**Extracted records:**

════════════════

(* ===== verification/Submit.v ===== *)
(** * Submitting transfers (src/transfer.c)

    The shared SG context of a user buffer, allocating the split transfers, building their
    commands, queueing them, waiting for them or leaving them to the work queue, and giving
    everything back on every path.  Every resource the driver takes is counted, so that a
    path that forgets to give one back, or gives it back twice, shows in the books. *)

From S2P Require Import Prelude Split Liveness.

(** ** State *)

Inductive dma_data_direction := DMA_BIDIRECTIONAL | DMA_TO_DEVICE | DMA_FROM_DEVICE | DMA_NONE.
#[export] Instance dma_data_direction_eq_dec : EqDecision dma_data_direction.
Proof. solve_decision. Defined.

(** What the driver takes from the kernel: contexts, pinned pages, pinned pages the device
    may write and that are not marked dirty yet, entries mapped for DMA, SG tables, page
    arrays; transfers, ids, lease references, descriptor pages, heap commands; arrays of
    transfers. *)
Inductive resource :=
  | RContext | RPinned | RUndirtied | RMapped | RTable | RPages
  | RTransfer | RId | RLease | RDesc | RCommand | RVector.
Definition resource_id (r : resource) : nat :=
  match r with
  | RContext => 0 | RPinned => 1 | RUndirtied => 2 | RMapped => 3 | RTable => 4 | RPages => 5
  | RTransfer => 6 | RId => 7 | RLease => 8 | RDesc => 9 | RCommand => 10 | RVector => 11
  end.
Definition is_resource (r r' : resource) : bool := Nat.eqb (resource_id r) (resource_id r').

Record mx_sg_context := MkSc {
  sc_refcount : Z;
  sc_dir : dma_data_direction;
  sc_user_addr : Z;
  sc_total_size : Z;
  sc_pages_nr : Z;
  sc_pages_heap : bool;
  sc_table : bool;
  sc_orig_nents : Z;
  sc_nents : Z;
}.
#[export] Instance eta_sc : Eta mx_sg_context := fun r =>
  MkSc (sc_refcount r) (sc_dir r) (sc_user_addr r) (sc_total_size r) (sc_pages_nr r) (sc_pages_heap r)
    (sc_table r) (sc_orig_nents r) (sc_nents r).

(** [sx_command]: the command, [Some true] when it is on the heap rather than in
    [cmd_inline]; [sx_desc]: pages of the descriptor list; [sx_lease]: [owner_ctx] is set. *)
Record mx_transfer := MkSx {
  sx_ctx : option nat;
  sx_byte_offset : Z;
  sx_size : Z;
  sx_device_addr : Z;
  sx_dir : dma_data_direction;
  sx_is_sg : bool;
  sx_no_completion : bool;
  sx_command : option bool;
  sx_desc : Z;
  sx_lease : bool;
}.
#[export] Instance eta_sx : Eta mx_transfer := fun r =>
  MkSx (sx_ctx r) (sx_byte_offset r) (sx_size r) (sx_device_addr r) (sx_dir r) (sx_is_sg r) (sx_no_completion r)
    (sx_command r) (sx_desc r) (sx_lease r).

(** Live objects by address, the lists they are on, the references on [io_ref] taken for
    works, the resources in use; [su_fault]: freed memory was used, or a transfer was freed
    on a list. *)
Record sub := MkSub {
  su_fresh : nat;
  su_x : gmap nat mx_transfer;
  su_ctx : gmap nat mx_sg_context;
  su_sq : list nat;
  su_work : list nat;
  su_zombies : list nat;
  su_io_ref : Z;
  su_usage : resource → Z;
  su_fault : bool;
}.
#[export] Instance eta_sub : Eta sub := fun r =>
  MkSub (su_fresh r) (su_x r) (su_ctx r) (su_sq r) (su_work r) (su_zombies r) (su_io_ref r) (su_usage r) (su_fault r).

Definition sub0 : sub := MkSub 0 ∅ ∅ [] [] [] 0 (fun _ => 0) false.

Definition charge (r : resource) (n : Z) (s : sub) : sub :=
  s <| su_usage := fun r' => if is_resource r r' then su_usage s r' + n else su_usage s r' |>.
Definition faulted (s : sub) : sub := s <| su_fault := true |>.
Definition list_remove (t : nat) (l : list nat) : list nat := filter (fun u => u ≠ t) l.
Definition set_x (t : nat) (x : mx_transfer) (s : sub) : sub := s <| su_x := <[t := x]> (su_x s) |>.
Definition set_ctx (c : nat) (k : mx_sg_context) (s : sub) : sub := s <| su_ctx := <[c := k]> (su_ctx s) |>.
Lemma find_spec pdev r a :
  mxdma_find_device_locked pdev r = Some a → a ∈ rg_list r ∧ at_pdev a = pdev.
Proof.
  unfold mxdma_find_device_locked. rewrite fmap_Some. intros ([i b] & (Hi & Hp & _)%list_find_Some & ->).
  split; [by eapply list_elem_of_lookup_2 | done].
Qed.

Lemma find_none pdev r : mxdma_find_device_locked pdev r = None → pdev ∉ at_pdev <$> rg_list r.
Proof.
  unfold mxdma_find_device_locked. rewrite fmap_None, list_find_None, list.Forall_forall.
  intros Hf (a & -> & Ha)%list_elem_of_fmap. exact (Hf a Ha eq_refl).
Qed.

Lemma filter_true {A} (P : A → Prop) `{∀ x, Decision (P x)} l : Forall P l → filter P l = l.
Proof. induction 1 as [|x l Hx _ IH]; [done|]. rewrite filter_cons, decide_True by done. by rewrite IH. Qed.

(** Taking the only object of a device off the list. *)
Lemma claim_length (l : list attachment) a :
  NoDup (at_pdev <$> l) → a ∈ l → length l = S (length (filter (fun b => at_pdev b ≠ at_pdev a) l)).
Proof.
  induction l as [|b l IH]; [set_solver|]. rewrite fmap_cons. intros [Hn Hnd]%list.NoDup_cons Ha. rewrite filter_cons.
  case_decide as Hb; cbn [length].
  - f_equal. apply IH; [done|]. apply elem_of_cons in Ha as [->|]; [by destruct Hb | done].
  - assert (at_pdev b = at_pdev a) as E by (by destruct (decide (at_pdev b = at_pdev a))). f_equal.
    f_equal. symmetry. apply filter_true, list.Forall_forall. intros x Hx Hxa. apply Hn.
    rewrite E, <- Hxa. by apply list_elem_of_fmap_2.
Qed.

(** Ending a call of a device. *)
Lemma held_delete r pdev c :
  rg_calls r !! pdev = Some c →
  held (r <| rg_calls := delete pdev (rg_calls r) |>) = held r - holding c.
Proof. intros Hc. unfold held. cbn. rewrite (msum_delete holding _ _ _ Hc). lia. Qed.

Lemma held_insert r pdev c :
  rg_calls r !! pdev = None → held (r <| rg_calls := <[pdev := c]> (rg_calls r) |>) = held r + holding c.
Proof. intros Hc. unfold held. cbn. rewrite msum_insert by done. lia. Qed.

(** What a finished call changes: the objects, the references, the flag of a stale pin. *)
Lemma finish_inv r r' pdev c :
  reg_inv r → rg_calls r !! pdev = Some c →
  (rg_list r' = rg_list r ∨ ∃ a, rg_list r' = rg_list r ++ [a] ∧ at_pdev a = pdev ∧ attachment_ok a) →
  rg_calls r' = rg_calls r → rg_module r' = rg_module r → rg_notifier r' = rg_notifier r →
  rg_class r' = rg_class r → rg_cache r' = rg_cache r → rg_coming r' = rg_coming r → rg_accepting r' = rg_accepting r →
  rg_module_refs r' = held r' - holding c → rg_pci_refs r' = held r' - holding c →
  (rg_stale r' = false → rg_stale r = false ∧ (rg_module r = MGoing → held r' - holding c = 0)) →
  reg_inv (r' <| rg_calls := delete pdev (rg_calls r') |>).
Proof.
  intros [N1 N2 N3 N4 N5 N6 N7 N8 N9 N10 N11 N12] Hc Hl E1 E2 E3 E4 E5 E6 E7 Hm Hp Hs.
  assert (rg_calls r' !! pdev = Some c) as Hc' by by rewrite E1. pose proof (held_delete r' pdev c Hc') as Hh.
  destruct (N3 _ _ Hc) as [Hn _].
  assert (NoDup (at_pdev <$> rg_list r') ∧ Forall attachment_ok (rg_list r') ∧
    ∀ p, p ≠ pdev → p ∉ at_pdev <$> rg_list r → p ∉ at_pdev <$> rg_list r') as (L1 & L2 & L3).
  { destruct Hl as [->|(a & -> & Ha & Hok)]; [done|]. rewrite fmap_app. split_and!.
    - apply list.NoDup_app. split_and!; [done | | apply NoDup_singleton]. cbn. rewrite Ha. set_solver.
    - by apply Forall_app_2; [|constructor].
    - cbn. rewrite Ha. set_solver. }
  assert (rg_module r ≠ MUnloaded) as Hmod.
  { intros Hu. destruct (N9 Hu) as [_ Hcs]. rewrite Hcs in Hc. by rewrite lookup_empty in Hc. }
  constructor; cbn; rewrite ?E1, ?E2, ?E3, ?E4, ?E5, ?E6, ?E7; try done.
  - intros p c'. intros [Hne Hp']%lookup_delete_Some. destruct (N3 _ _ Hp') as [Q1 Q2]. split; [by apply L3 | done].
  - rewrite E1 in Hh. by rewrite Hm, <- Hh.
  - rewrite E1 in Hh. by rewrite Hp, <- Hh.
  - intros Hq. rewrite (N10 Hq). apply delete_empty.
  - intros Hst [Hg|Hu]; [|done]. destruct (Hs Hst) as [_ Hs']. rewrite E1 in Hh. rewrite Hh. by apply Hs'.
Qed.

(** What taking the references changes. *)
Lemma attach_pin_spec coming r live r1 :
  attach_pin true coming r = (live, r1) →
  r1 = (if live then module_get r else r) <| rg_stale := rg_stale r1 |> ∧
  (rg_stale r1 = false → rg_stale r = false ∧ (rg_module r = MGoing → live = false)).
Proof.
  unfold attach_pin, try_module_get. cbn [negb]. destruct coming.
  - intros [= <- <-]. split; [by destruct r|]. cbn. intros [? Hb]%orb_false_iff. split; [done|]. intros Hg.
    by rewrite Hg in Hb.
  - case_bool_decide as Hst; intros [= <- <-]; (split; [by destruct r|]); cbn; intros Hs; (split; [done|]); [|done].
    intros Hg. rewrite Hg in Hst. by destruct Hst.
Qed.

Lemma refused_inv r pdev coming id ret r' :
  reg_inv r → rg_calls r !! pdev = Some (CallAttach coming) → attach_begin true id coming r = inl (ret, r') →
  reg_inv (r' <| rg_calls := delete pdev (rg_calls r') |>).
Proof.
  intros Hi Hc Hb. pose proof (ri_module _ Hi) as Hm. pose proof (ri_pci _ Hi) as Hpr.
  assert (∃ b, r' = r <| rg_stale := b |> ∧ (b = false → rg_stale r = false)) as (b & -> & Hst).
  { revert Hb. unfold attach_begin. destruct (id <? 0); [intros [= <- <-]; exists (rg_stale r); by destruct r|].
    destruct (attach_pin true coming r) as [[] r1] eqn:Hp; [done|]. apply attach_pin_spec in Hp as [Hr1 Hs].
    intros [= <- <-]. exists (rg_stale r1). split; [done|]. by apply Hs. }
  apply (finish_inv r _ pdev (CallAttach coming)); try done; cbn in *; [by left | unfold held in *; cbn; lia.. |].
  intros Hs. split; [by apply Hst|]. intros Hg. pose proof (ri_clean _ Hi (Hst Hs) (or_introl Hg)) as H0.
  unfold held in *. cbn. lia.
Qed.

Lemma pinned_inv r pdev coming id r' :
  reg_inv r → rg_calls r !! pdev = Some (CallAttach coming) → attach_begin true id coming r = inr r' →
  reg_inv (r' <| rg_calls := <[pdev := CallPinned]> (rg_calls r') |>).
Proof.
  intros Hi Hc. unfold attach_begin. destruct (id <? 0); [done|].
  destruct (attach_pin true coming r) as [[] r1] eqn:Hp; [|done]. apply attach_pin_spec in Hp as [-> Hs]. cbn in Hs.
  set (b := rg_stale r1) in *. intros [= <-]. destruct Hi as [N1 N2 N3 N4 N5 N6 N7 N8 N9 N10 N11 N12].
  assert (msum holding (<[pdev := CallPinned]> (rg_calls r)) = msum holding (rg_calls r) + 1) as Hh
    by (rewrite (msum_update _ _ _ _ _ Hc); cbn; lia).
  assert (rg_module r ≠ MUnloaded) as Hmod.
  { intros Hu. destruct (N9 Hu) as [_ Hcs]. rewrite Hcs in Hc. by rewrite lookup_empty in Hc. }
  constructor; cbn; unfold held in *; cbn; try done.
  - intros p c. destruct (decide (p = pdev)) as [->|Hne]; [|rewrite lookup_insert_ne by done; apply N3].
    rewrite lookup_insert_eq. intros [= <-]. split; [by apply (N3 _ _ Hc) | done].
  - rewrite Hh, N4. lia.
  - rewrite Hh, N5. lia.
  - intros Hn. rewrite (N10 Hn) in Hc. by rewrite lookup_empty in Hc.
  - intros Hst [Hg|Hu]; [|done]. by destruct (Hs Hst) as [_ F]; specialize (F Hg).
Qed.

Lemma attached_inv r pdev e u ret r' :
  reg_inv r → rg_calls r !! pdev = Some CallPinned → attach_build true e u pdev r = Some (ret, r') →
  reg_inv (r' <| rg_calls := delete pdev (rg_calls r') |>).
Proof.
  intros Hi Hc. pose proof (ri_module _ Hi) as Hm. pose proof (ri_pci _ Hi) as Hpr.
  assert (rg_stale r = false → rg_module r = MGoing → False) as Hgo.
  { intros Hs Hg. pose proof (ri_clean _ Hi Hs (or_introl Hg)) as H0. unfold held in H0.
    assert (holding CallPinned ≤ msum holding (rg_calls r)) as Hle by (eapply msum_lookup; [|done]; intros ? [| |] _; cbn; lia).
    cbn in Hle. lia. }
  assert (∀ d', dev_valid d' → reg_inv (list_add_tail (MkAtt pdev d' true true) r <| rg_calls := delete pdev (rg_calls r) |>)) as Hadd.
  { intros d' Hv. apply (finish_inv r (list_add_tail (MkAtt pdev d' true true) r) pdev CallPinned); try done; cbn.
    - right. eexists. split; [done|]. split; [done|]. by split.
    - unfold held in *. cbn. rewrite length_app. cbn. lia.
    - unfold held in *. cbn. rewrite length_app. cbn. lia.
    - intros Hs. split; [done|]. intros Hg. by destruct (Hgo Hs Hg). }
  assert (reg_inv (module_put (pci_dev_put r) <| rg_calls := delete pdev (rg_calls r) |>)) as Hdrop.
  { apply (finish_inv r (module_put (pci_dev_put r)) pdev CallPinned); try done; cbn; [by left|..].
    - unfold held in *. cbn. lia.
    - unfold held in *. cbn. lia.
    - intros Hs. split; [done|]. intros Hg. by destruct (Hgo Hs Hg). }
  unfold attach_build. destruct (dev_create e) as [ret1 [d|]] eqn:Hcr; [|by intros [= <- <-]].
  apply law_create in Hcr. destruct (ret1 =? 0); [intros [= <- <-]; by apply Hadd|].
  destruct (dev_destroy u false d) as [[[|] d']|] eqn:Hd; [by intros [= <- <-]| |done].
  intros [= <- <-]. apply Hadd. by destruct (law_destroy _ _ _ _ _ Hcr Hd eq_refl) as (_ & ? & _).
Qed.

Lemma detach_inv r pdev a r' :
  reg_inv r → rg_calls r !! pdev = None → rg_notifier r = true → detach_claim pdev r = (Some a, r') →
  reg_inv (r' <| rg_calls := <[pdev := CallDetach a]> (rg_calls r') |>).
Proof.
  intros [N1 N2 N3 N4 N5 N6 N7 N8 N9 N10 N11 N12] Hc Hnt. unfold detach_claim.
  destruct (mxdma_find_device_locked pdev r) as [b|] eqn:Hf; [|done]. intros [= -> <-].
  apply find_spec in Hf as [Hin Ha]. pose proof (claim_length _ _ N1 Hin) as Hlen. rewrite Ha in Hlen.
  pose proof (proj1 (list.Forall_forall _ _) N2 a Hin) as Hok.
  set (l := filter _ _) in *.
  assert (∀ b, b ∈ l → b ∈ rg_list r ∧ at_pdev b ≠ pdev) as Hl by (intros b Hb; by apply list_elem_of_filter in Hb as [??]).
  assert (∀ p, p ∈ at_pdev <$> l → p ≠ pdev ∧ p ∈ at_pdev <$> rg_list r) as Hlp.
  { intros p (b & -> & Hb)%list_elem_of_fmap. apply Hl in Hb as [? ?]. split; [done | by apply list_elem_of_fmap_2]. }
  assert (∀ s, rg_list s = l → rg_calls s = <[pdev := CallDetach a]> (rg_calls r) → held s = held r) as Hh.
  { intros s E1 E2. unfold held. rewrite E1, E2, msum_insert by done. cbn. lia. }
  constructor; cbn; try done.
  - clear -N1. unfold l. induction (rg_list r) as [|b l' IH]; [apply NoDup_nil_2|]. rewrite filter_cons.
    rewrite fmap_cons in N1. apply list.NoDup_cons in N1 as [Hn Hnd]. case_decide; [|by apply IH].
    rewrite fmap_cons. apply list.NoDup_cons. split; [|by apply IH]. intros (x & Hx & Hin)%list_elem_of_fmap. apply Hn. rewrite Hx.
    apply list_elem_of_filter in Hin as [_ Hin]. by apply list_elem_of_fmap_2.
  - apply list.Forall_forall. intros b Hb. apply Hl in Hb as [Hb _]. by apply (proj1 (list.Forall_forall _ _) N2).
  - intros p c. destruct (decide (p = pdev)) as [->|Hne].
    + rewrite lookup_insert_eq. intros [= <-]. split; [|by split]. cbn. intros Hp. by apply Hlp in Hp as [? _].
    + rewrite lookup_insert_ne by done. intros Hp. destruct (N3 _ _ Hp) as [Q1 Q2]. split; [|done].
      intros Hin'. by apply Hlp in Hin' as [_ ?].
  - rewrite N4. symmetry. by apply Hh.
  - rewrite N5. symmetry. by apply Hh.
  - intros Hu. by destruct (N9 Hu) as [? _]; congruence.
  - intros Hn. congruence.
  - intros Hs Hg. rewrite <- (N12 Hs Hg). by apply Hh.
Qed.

════════════════

**EXERCISE REQUIREMENTS:** Keeping every character as it is, restate the lines above that run from the line with "assert (rg_stale r" through the line with "assert (reg_inv (module_put", both included, and nothing else.

**ANSWER TO THIS PROBLEM:**
  assert (rg_stale r = false → rg_module r = MGoing → False) as Hgo.
  { intros Hs Hg. pose proof (ri_clean _ Hi Hs (or_introl Hg)) as H0. unfold held in H0.
    assert (holding CallPinned ≤ msum holding (rg_calls r)) as Hle by (eapply msum_lookup; [|done]; intros ? [| |] _; cbn; lia).
    cbn in Hle. lia. }
  assert (∀ d', dev_valid d' → reg_inv (list_add_tail (MkAtt pdev d' true true) r <| rg_calls := delete pdev (rg_calls r) |>)) as Hadd.
  { intros d' Hv. apply (finish_inv r (list_add_tail (MkAtt pdev d' true true) r) pdev CallPinned); try done; cbn.
    - right. eexists. split; [done|]. split; [done|]. by split.
    - unfold held in *. cbn. rewrite length_app. cbn. lia.
    - unfold held in *. cbn. rewrite length_app. cbn. lia.
    - intros Hs. split; [done|]. intros Hg. by destruct (Hgo Hs Hg). }
  assert (reg_inv (module_put (pci_dev_put r) <| rg_calls := delete pdev (rg_calls r) |>)) as Hdrop.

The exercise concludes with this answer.